The study has several limitations. First, the retrospective nature of the medical records must be considered when interpreting the results. We based our classification on the available data and may have missed some data in the medical histories that could have contributed to less accurate classifications. Secondly, we used the available guidelines as a reference to assess imaging test request appropriateness. This approach was simple but presented limitations because it did not allow us to evaluate each individual patient’s situation. Therefore, our results may underestimate the percentage of appropriateness. Nevertheless, each imaging test was independently reviewed by four researchers who were experienced in this type of evaluation and when a disagreement arose, a single consensus solution was reached. Head and neck cancers involve a variety of symptoms which can also be found in non-malignant disorders [24]. The wide range of symptoms suggest that the clinical presentation of these cancers is very unspecific, thus hindering the diagnosis of these cancers. Previous data showed that cancer was suspected by otolaryngologists only in a relatively small proportion of patients and approximately 23% of individuals received a diagnosis of suspected cancer during the year prior to the confirmed pathology [25]. Thus, in our study, the prevalence of tumoral diagnostic suspicion may have been less than that which occurs in clinical practice.
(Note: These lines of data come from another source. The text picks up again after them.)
(** Kernighan's step clears the lowest bit set and no other. *)
Lemma land_pred_clears_lowest (n : nat) : forall x,
  0 < x < 2 ^ Z.of_nat n ->
  exists k, 0 <= k < Z.of_nat n
    /\ Z.testbit x k = true
    /\ (forall j, 0 <= j < k -> Z.testbit x j = false)
    /\ (forall j, 0 <= j ->
          Z.testbit (Z.land x (x - 1)) j = Z.testbit x j && negb (j =? k)).
Proof.
  induction n as [| n IH]; intros x Hx.
  - cbn in Hx. lia.
  - pose proof (Z.div2_odd x) as Ex. rewrite Z.div2_div in Ex.
    rewrite Nat2Z.inj_succ, Z.pow_succ_r in Hx by lia.
    destruct (Z.odd x) eqn:Hodd; cbn [Z.b2z] in Ex.
    + exists 0. split; [lia |]. split; [rewrite Z.bit0_odd; exact Hodd |].
      split; [intros j Hj; lia |].
      intros j Hj. rewrite Z.land_spec.
      destruct (Z.eqb_spec j 0) as [-> | Hj0]; cbn [negb].
      * rewrite !Z.bit0_odd.
        replace (x - 1) with (2 * (x / 2)) by lia.
        rewrite Z.odd_even. reflexivity.
      * rewrite (testbit_pos (x - 1)), (testbit_pos x) by lia.
        replace (Z.div2 (x - 1)) with (Z.div2 x)
          by (rewrite !Z.div2_div; divlia).
        rewrite andb_true_r. apply andb_diag.
    + destruct (IH (Z.div2 x)) as (k & Hk & Hset & Hlow & Hclr).
      { rewrite Z.div2_div. divlia. }
      exists (k + 1). split; [lia |].
      split; [rewrite testbit_pos by lia; rewrite <- Hset; f_equal; lia |].
      split.
      * intros j Hj. destruct (Z.eq_dec j 0) as [-> | Hj0].
        -- rewrite Z.bit0_odd. exact Hodd.
        -- rewrite testbit_pos by lia. apply Hlow. lia.
      * intros j Hj. destruct (Z.eq_dec j 0) as [-> | Hj0].
        -- rewrite Z.land_spec, !Z.bit0_odd, Hodd. reflexivity.
        -- rewrite (testbit_pos (Z.land x (x - 1))), (testbit_pos x) by lia.
           rewrite div2_land.
           replace (Z.div2 (x - 1)) with (Z.div2 x - 1)
             by (rewrite !Z.div2_div; divlia).
           rewrite Hclr by lia. do 2 f_equal.
           destruct (Z.eqb_spec (j - 1) k); destruct (Z.eqb_spec j (k + 1));
             try reflexivity; lia.
Qed.

(** ** hamming *)

Lemma hamming_returns (x : Z) : is_u32 x -> hamming x = Some (popcount x).
Proof.
  intros Hx. unfold hamming, hamming_fuel.
  rewrite hamming_loop_popc by assumption.
  rewrite popcount_popc.
  pose proof (popc_le 32 x).
  destruct (Z.ltb_spec (popc 32 x) (Z.of_nat 33)); [reflexivity | lia].
Qed.

Lemma popcount_bounds (x : Z) : 0 <= popcount x <= 32.
Proof.
  rewrite popcount_popc.
  pose proof (popc_nonneg 32 x). pose proof (popc_le 32 x). lia.
Qed.

(** C8. For every 32-bit [x], [hamming x] returns the population count of
    [x]; its loop evaluates its test [popcount x + 1] times, that is, runs
    its body exactly [popcount x] times (less fuel does not reach the
    return, more is not used); and the body, [x &= (x-1)], clears the
    lowest bit set of a nonzero [x] and leaves the other bits. *)
Theorem hamming_popcount (x : Z) :
  is_u32 x ->
  hamming x = Some (popcount x)
  /\ (forall (fuel : nat) (h : Z),
        hamming_loop fuel x h
        = if popcount x <? Z.of_nat fuel then Some (h + popcount x) else None)
  /\ (x <> 0 ->
      exists k, 0 <= k < 32
        /\ Z.testbit x k = true
        /\ (forall j, 0 <= j < k -> Z.testbit x j = false)
        /\ (forall j, 0 <= j ->
              Z.testbit (wrap32 (Z.land x (wrap32 (x - 1)))) j
              = Z.testbit x j && negb (j =? k))).
Proof.
  intros Hx. split; [apply hamming_returns; assumption |]. split.
  - intros fuel h. rewrite popcount_popc. apply hamming_loop_popc. assumption.
  - intros Hnz. rewrite hamming_body_nowrap by assumption.
    apply (land_pred_clears_lowest 32). unfold is_u32 in Hx. cbn. lia.
Qed.

Lemma hamming_popcount_witness :
  is_u32 0x0F0F0F0F /\ hamming 0x0F0F0F0F = Some 16
  /\ hamming_loop 17 0x0F0F0F0F 0 = Some 16
  /\ hamming_loop 16 0x0F0F0F0F 0 = None
  /\ exists k, 0 <= k < 32
       /\ Z.testbit 0x0F0F0F0F k = true
       /\ (forall j, 0 <= j < k -> Z.testbit 0x0F0F0F0F j = false)
       /\ (forall j, 0 <= j ->
             Z.testbit (wrap32 (Z.land 0x0F0F0F0F (wrap32 (0x0F0F0F0F - 1)))) j
             = Z.testbit 0x0F0F0F0F j && negb (j =? k)).
Proof.
  assert (H : is_u32 0x0F0F0F0F) by (unfold is_u32; lia).
  destruct (hamming_popcount 0x0F0F0F0F H) as (E1 & E2 & E3).
  split; [exact H |]. split; [exact E1 |].
  split; [rewrite E2; reflexivity |].
  split; [rewrite E2; reflexivity |].
  apply E3. discriminate.
Defined.

(** ** accept *)

Lemma byte_of_u32_range (u i : Z) : 0 <= byte_of_u32 u i <= 255.
Proof.
  unfold byte_of_u32. split.
  - apply Z.land_nonneg. right. lia.
  - rewrite Z.land_comm. rewrite Z.land_comm.
    destruct (Z.le_gt_cases 0 (Z.shiftr u (8 * i))) as [H | H].
    + apply land_upper; lia.
    + change 255 with (Z.ones 8). rewrite Z.land_ones by lia.
      pose proof (Z.mod_pos_bound (Z.shiftr u (8 * i)) (2 ^ 8) ltac:(lia)).
      change (Z.ones 8) with 255. change (2 ^ 8) with 256 in *. lia.
Qed.

Lemma switch_rejected_byte (b : Z) :
  0 <= b <= 255 ->
  (char_of_byte b =? chr_0) || (char_of_byte b =? chr_255) = rejected_byte b.
Proof.
  intros Hb. change chr_0 with 0. change chr_255 with (-83).
  unfold rejected_byte, char_of_byte.
  destruct (Z.ltb_spec b 128);
    destruct (Z.eqb_spec b 0); destruct (Z.eqb_spec b 0xAD);
    repeat match goal with
           | |- context [ ?a =? ?c ] => destruct (Z.eqb_spec a c)
           end; try reflexivity; exfalso; lia.
Qed.

Lemma accept_bytes_existsb (u : Z) (idx : list Z) :
  accept_bytes u idx
  = if existsb (fun i => rejected_byte (byte_of_u32 u i)) idx then 0 else 1.
Proof.
  induction idx as [| i idx IH]; cbn [accept_bytes existsb]; [reflexivity |].
  unfold char_at. rewrite switch_rejected_byte by apply byte_of_u32_range.
  destruct (rejected_byte (byte_of_u32 u i)); [reflexivity | exact IH].
Qed.

(** What [accept] computes, in one expression. *)
Lemma accept_eq (u : Z) :
  is_u32 u ->
  accept u
  = Some (if (popcount u <? 8) || (popcount u >? 24) then 0
          else if existsb (fun i => rejected_byte (byte_of_u32 u i)) [0; 1; 2; 3]
               then 0 else 1).
Proof.
  intros Hu. unfold accept. rewrite hamming_returns by assumption.
  change MIN with 8. change MAX with 24.
  destruct ((popcount u <? 8) || (popcount u >? 24)); [reflexivity |].
  rewrite accept_bytes_existsb. reflexivity.
Qed.

Lemma index_in_4 (i : Z) : In i [0; 1; 2; 3] <-> 0 <= i < 4.
Proof. cbn [In]. lia. Qed.

(** C3. The byte test of [accept] rejects the byte values 0x00 and 0xAD
    (the value of ['\255'], octal): a word with such a byte is rejected, a
    word with a population count in [8, 24] and no such byte is accepted,
    and some accepted word has a byte 0xFF. *)
Theorem accept_rejects_00_and_AD :
  (forall u, is_u32 u ->
     ((exists i, 0 <= i < 4
         /\ (byte_of_u32 u i = 0x00 \/ byte_of_u32 u i = 0xAD))
      -> accept u = Some 0)
     /\ (8 <= popcount u <= 24 ->
         (forall i, 0 <= i < 4 ->
            byte_of_u32 u i <> 0x00 /\ byte_of_u32 u i <> 0xAD) ->
         accept u = Some 1))
  /\ (exists w, is_u32 w
        /\ (exists i, 0 <= i < 4 /\ byte_of_u32 w i = 0xFF)
        /\ 8 <= popcount w <= 24
        /\ accept w = Some 1).
Proof.
  split.
  - intros u Hu. rewrite accept_eq by assumption. split.
    + intros (i & Hi & Hb).
      destruct ((popcount u <? 8) || (popcount u >? 24)); [reflexivity |].
      replace (existsb _ _) with true; [reflexivity |].
      symmetry. apply existsb_exists. exists i.
      split; [apply index_in_4; exact Hi |].
      unfold rejected_byte. apply orb_true_iff.
      destruct Hb as [Hb | Hb]; [left | right]; apply Z.eqb_eq; exact Hb.
    + intros Hp Hb.
      destruct (Z.ltb_spec (popcount u) 8); [lia |].
      destruct (Z.gtb_spec (popcount u) 24); [lia |].
      cbn [orb].
      destruct (existsb _ _) eqn:E; [| reflexivity].
      apply existsb_exists in E. destruct E as (i & Hi & Hr).
      apply index_in_4 in Hi. destruct (Hb i Hi) as [Hn0 HnAD].
      unfold rejected_byte in Hr. apply orb_true_iff in Hr.
      destruct Hr as [Hr | Hr]; apply Z.eqb_eq in Hr; contradiction.
  - exists 0xFF0F0F0F. split; [unfold is_u32; lia |].
    split; [exists 3; split; [lia | reflexivity] |].
    split; [vm_compute; split; discriminate | reflexivity].
Qed.

Lemma accept_rejects_00_and_AD_witness :
  accept 0x0F0FAD0F = Some 0 /\ accept 0x12345678 = Some 1.
Proof.
  split.
  - apply (proj1 accept_rejects_00_and_AD 0x0F0FAD0F).
    + unfold is_u32. lia.
    + exists 1. split; [lia | right; reflexivity].
  - apply (proj1 accept_rejects_00_and_AD 0x12345678).
    + unfold is_u32. lia.
    + vm_compute. split; discriminate.
    + intros i Hi.
      assert (Hc : i = 0 \/ i = 1 \/ i = 2 \/ i = 3) by lia.
      destruct Hc as [-> | [-> | [-> | ->]]]; vm_compute; split; discriminate.
Defined.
According to previous evidence [26], in our study the initial diagnostic suspicion was based on an irregularly infiltrating mass with or without ulceration. In addition, the probability of having received a diagnosis of suspected cancer was associated with several demographic and clinical variables, such as age, sex and the presence of dysphagia, dysphonia and other symptoms, as previously was shown [25]. Lastly, both hospitals were planning to replace sinus X-rays by low-dose CT of sinus in 2022, for both ORL and maxillofacial services. However, this was delayed due to the COVID-19 pandemic.

Our study provided an overview of the use of imaging tests associated with radiation in ORL and showed that the frequency of inappropriateness was associated with the requested department (general partitioners and other clinical departments), diagnostic suspicion of a non-tumoral pathology and sinus X-rays. In addition, despite the directives issued by Europe and the efforts made from several settings to increase the justification for an imaging test, there is still a high percentage of tests that do not include sufficient clinical information.